### WORK ORDER
From the data underneath, reproduce exactly the stretch that begins at the line with "else if (Previous_Claims" and ends after the line with "Definition loss_ratio (row".

### RECORDS FOR THIS EXERCISE
%%

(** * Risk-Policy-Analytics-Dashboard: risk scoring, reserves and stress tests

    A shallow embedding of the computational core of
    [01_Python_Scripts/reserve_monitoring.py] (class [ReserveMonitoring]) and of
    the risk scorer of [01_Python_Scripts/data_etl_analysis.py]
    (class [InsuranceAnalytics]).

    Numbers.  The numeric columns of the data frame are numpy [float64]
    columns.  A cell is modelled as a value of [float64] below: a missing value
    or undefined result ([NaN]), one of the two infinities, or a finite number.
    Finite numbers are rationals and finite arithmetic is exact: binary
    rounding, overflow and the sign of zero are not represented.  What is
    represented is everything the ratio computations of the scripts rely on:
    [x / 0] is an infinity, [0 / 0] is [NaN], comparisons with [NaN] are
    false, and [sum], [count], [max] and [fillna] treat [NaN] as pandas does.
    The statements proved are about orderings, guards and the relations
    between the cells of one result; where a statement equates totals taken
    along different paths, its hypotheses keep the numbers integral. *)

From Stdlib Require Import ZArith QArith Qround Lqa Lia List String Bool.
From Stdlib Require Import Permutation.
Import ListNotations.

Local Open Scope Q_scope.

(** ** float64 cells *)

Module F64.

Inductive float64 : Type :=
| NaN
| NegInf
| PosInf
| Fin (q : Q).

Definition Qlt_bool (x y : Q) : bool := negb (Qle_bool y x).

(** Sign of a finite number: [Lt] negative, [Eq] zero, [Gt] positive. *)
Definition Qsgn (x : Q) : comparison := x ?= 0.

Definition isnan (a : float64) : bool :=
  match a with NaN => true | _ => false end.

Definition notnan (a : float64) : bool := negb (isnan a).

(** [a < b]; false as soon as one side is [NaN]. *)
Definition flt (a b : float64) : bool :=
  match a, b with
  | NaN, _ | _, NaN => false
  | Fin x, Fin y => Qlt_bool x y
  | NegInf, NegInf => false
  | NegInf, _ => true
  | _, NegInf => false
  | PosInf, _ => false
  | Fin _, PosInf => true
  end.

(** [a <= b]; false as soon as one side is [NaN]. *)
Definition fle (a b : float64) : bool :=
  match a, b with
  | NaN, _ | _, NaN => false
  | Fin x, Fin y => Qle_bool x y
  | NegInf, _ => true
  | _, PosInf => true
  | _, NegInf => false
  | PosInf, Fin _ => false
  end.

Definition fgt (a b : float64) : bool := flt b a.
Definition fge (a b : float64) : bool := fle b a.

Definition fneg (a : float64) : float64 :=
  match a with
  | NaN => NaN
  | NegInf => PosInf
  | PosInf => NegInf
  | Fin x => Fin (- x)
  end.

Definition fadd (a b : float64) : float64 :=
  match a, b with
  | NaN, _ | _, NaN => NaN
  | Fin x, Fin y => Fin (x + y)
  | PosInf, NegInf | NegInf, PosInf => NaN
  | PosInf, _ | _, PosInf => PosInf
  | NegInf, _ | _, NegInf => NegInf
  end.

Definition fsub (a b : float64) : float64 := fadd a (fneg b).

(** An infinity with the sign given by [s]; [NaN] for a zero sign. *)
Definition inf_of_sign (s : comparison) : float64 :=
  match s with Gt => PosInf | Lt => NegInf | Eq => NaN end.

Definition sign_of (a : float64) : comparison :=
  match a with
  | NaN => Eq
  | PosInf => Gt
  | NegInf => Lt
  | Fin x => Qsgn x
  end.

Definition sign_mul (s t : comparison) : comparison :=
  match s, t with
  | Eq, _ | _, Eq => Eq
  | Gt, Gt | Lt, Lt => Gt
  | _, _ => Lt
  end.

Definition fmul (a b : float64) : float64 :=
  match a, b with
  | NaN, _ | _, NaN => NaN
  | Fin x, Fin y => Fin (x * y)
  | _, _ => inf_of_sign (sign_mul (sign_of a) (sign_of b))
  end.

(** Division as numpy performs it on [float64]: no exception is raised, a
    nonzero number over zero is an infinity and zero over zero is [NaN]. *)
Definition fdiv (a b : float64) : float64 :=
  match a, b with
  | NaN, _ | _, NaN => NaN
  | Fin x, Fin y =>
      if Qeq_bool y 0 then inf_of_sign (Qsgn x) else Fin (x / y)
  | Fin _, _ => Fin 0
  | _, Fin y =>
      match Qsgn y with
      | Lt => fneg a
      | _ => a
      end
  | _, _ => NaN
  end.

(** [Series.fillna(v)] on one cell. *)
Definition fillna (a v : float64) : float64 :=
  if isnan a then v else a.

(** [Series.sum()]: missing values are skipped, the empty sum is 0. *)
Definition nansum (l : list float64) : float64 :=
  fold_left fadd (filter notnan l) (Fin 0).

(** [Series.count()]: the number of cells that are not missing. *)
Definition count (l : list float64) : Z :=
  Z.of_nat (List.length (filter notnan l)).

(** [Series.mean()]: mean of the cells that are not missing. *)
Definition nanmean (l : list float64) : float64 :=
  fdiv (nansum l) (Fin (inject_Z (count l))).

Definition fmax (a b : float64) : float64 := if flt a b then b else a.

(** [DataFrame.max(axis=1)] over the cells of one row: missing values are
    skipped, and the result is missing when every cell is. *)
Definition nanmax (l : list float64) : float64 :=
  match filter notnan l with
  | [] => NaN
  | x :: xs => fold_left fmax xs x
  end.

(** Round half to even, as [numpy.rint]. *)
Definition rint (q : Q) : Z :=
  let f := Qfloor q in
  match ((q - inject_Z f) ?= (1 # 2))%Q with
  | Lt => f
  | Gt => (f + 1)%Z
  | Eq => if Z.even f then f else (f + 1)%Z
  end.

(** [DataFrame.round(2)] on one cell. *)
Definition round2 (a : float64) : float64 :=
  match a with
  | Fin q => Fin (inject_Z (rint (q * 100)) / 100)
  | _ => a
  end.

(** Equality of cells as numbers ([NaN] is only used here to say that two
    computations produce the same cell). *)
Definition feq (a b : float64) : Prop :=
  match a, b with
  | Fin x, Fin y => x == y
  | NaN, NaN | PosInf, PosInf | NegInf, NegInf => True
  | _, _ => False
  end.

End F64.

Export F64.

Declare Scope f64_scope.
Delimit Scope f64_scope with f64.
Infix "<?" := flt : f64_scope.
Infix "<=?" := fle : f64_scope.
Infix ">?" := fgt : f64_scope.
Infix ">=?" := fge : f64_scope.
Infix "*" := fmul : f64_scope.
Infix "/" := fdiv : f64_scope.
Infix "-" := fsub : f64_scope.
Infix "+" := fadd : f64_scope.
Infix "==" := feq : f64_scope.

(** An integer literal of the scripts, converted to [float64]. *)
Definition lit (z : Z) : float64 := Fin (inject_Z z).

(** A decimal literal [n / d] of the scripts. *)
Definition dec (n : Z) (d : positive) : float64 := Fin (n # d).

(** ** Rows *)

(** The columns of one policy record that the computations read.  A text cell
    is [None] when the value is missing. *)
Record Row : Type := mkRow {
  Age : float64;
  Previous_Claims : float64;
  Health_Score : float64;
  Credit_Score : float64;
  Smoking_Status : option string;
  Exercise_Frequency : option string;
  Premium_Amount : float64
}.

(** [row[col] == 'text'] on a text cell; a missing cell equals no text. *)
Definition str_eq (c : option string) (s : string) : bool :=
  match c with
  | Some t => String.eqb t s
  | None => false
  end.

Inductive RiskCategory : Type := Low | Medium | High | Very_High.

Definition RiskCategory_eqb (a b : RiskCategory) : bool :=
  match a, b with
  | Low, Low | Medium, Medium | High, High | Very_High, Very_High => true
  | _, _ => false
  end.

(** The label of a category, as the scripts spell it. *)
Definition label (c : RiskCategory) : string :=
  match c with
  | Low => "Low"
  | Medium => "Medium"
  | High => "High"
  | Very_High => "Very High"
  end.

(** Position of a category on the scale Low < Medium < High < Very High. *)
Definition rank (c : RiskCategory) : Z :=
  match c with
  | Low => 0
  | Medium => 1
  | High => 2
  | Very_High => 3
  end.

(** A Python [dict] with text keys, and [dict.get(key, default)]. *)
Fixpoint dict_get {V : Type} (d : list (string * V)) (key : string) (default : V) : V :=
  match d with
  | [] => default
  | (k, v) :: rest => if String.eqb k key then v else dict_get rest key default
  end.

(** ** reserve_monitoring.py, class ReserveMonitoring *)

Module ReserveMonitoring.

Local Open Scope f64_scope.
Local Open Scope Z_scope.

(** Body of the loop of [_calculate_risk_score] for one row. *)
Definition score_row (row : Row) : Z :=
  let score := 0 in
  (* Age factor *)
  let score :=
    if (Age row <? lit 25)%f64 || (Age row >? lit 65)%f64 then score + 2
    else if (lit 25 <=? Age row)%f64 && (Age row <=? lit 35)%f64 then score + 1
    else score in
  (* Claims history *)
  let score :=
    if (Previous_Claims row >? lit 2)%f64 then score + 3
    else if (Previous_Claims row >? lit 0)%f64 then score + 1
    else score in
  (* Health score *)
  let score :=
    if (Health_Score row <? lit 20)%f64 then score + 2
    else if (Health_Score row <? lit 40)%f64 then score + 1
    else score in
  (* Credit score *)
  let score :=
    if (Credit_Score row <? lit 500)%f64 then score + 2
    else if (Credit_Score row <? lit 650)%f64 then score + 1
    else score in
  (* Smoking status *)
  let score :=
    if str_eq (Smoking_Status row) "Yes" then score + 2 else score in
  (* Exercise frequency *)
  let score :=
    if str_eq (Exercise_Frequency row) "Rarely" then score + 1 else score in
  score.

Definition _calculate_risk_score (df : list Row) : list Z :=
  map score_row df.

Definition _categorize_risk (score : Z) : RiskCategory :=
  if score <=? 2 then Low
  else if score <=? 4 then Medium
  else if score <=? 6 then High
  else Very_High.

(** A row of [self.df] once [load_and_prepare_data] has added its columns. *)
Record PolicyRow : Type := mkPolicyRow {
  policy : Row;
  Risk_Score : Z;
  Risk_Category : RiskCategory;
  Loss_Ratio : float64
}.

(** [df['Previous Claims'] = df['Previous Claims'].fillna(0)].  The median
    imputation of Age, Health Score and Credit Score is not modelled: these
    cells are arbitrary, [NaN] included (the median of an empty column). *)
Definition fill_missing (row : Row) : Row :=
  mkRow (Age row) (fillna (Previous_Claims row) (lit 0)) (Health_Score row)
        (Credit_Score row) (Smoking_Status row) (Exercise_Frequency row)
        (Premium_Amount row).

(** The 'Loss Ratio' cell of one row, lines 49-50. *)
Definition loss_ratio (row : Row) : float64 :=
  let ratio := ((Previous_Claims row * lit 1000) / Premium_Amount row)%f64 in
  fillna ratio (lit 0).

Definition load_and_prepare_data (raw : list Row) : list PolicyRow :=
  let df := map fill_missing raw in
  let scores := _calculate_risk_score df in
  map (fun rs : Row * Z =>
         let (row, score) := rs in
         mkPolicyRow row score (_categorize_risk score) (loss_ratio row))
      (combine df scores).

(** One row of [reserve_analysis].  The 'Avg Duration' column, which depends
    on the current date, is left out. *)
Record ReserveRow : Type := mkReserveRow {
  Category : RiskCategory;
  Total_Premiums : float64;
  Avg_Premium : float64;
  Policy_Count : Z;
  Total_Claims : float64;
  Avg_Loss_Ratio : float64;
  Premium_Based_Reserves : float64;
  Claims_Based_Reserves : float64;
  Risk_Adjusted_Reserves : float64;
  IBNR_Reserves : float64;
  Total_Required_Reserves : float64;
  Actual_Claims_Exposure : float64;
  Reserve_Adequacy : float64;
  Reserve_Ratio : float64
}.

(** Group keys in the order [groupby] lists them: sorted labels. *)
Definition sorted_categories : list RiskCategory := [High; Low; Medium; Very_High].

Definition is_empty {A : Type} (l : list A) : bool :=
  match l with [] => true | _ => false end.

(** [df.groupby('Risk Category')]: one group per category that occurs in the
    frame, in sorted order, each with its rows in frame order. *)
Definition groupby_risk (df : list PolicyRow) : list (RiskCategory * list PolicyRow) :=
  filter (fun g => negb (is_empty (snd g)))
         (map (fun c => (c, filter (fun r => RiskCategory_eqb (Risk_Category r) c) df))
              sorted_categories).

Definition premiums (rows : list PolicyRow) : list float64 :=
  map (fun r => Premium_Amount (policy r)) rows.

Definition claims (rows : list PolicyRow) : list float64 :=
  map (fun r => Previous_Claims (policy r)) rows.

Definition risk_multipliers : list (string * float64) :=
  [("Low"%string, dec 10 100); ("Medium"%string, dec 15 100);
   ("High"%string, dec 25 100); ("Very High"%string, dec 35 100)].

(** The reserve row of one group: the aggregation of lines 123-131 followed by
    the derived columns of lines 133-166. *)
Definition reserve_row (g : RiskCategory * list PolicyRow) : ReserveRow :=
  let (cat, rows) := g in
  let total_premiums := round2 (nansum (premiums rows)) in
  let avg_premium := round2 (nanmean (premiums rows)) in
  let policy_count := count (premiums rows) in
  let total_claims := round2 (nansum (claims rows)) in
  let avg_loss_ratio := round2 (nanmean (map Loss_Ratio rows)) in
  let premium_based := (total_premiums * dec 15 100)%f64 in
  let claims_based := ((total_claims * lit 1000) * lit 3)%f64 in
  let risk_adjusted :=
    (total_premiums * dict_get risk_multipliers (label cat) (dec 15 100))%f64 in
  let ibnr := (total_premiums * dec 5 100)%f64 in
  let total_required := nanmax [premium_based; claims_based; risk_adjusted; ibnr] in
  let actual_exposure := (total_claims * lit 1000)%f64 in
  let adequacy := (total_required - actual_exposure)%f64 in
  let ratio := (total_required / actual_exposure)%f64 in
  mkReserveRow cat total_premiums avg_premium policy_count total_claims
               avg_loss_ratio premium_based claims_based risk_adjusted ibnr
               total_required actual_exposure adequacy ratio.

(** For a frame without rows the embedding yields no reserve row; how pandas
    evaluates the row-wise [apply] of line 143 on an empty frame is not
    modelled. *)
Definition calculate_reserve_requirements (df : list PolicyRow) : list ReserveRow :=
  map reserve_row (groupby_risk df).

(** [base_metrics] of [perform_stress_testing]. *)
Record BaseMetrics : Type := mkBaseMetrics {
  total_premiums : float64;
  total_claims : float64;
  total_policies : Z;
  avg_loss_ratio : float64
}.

%%

### TASK OUTPUT
    else if (Previous_Claims row >? lit 0)%f64 then score + 1
    else score in
  (* Health score *)
  let score :=
    if (Health_Score row <? lit 20)%f64 then score + 2
    else if (Health_Score row <? lit 40)%f64 then score + 1
    else score in
  (* Credit score *)
  let score :=
    if (Credit_Score row <? lit 500)%f64 then score + 2
    else if (Credit_Score row <? lit 650)%f64 then score + 1
    else score in
  (* Smoking status *)
  let score :=
    if str_eq (Smoking_Status row) "Yes" then score + 2 else score in
  (* Exercise frequency *)
  let score :=
    if str_eq (Exercise_Frequency row) "Rarely" then score + 1 else score in
  score.

Definition _calculate_risk_score (df : list Row) : list Z :=
  map score_row df.

Definition _categorize_risk (score : Z) : RiskCategory :=
  if score <=? 2 then Low
  else if score <=? 4 then Medium
  else if score <=? 6 then High
  else Very_High.

(** A row of [self.df] once [load_and_prepare_data] has added its columns. *)
Record PolicyRow : Type := mkPolicyRow {
  policy : Row;
  Risk_Score : Z;
  Risk_Category : RiskCategory;
  Loss_Ratio : float64
}.

(** [df['Previous Claims'] = df['Previous Claims'].fillna(0)].  The median
    imputation of Age, Health Score and Credit Score is not modelled: these
    cells are arbitrary, [NaN] included (the median of an empty column). *)
Definition fill_missing (row : Row) : Row :=
  mkRow (Age row) (fillna (Previous_Claims row) (lit 0)) (Health_Score row)
        (Credit_Score row) (Smoking_Status row) (Exercise_Frequency row)
        (Premium_Amount row).

(** The 'Loss Ratio' cell of one row, lines 49-50. *)
Definition loss_ratio (row : Row) : float64 :=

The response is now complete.